## Description of the task
Write out every line below that includes the word "values".

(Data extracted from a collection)
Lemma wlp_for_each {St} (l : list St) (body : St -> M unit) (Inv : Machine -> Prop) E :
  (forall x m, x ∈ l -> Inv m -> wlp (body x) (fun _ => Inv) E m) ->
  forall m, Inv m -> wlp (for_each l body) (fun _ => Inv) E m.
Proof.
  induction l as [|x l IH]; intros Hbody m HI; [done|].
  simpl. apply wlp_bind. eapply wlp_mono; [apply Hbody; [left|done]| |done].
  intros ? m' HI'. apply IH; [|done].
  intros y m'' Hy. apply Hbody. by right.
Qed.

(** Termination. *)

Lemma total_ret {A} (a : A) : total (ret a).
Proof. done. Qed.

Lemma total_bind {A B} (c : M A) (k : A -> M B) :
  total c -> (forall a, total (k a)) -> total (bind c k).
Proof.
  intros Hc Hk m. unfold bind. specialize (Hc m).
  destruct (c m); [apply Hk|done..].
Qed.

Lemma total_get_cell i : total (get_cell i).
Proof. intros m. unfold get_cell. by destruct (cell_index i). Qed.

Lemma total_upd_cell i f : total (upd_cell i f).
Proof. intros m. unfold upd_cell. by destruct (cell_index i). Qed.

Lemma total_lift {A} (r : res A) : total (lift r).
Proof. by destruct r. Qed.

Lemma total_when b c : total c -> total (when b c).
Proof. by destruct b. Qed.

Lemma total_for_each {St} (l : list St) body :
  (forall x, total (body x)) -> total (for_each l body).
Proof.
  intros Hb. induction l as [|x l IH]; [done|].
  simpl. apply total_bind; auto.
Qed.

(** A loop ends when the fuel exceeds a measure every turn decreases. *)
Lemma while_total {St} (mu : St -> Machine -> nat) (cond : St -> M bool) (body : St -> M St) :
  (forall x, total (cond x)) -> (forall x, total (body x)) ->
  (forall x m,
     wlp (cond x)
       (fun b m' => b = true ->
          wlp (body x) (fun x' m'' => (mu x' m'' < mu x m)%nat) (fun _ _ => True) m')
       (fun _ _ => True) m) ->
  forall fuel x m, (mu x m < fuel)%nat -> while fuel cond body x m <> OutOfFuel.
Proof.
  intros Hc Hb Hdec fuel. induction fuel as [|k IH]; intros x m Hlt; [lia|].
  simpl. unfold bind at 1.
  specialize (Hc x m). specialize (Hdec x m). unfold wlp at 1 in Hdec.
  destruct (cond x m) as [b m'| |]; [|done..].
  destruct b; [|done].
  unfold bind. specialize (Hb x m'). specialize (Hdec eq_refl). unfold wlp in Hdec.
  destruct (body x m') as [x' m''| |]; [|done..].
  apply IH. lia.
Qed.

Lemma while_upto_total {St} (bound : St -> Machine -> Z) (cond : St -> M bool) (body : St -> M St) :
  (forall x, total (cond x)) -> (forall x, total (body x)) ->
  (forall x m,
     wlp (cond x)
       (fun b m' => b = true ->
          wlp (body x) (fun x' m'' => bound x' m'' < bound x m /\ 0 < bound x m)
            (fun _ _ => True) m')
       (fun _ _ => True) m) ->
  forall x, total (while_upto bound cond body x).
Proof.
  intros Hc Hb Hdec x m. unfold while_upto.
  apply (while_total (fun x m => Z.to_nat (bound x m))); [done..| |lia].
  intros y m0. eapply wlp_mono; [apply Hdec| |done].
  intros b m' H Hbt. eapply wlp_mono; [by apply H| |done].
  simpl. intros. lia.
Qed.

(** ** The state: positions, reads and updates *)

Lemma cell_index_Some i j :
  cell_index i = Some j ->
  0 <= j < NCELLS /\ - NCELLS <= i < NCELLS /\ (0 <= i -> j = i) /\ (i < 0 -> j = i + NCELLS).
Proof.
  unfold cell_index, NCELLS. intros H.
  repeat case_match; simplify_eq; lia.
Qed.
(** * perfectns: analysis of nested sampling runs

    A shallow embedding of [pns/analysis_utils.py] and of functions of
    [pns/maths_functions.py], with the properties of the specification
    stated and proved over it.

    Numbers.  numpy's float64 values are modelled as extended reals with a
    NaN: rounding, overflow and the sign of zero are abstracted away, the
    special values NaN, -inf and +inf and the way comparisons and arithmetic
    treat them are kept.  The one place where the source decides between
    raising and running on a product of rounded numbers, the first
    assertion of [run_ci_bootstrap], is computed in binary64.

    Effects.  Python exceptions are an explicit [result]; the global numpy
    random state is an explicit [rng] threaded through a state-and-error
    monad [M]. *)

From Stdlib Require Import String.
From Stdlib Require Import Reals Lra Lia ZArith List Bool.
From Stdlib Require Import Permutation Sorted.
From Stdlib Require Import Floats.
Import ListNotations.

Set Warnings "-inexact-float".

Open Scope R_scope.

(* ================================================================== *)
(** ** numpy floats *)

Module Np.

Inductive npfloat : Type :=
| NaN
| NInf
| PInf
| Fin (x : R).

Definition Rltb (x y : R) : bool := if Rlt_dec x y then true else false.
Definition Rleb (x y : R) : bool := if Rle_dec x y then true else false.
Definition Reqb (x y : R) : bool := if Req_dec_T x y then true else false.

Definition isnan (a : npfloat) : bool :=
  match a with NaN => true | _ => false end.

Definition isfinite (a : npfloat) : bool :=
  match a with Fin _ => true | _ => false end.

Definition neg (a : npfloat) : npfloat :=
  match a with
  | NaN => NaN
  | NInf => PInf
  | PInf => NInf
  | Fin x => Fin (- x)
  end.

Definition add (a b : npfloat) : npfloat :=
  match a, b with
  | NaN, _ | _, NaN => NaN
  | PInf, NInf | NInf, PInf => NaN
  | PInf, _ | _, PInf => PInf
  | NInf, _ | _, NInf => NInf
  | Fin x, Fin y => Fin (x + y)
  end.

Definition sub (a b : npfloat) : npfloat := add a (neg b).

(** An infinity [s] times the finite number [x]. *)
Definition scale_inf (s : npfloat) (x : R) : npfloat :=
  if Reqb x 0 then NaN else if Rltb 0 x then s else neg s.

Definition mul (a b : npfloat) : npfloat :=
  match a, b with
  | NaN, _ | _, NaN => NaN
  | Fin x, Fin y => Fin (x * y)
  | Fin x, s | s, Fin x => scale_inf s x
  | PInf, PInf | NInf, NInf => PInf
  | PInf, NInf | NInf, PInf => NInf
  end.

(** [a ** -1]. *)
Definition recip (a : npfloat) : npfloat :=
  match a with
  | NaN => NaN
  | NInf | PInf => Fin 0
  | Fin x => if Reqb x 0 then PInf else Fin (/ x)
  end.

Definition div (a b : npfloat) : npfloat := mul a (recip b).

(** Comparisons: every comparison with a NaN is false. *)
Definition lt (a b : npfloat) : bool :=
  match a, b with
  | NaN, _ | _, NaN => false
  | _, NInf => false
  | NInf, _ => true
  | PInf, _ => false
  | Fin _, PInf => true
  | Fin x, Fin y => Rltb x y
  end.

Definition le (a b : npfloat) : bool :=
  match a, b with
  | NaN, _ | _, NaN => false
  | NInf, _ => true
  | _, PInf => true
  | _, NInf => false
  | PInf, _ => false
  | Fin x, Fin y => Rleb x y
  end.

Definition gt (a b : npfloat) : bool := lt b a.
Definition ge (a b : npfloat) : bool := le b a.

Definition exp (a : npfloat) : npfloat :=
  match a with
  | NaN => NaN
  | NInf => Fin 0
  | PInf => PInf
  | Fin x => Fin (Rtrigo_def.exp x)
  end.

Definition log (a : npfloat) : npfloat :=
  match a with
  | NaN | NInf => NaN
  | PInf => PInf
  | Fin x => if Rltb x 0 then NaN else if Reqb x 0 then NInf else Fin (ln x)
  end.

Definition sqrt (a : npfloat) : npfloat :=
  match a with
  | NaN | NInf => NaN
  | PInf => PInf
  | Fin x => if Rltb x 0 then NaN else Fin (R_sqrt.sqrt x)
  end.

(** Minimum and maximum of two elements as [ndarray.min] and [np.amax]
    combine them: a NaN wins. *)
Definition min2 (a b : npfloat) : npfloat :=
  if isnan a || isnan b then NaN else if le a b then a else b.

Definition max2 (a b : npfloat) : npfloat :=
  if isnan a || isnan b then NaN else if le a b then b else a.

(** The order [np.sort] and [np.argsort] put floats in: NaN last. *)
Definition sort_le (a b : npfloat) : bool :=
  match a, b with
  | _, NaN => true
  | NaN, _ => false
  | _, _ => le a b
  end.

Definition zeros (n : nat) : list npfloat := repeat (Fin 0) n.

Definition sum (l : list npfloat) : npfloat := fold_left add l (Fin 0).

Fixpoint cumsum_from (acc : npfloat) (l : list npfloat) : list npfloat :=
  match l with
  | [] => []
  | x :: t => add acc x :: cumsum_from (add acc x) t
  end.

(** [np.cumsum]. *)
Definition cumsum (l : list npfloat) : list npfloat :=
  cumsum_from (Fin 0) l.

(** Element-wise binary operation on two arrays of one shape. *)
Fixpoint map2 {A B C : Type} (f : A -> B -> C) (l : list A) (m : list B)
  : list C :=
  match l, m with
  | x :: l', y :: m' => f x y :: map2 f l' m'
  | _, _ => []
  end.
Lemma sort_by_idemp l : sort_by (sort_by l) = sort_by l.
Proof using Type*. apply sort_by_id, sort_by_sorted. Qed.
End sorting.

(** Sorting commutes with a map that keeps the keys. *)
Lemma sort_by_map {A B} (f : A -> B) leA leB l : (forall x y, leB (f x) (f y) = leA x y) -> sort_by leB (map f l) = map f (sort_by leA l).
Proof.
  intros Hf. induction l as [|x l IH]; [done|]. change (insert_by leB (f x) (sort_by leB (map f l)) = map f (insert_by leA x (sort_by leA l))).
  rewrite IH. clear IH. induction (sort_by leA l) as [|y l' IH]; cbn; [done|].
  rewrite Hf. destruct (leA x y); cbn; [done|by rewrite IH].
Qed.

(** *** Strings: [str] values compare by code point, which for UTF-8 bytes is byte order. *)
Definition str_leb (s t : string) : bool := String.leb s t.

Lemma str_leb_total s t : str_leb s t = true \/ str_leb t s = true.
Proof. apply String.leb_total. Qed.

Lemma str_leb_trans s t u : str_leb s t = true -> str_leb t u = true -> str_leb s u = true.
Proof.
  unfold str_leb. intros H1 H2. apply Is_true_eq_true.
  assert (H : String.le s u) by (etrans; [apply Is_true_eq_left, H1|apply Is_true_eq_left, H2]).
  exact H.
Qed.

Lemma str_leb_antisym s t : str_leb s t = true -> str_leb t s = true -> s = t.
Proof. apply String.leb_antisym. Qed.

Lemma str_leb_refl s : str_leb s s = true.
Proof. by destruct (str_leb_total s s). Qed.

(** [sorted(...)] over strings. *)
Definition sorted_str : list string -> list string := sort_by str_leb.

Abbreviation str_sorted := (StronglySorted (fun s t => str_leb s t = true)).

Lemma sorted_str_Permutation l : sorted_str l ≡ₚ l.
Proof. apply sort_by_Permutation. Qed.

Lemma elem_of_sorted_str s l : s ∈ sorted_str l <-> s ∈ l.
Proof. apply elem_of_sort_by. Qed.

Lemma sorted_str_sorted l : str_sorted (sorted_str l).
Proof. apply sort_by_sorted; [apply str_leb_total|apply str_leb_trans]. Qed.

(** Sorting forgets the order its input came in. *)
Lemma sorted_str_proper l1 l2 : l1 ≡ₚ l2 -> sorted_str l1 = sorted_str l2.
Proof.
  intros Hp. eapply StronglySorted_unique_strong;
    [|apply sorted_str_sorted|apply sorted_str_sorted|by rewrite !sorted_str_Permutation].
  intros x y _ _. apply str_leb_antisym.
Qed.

## Solution
    Numbers.  numpy's float64 values are modelled as extended reals with a
    special values NaN, -inf and +inf and the way comparisons and arithmetic
(** *** Strings: [str] values compare by code point, which for UTF-8 bytes is byte order. *)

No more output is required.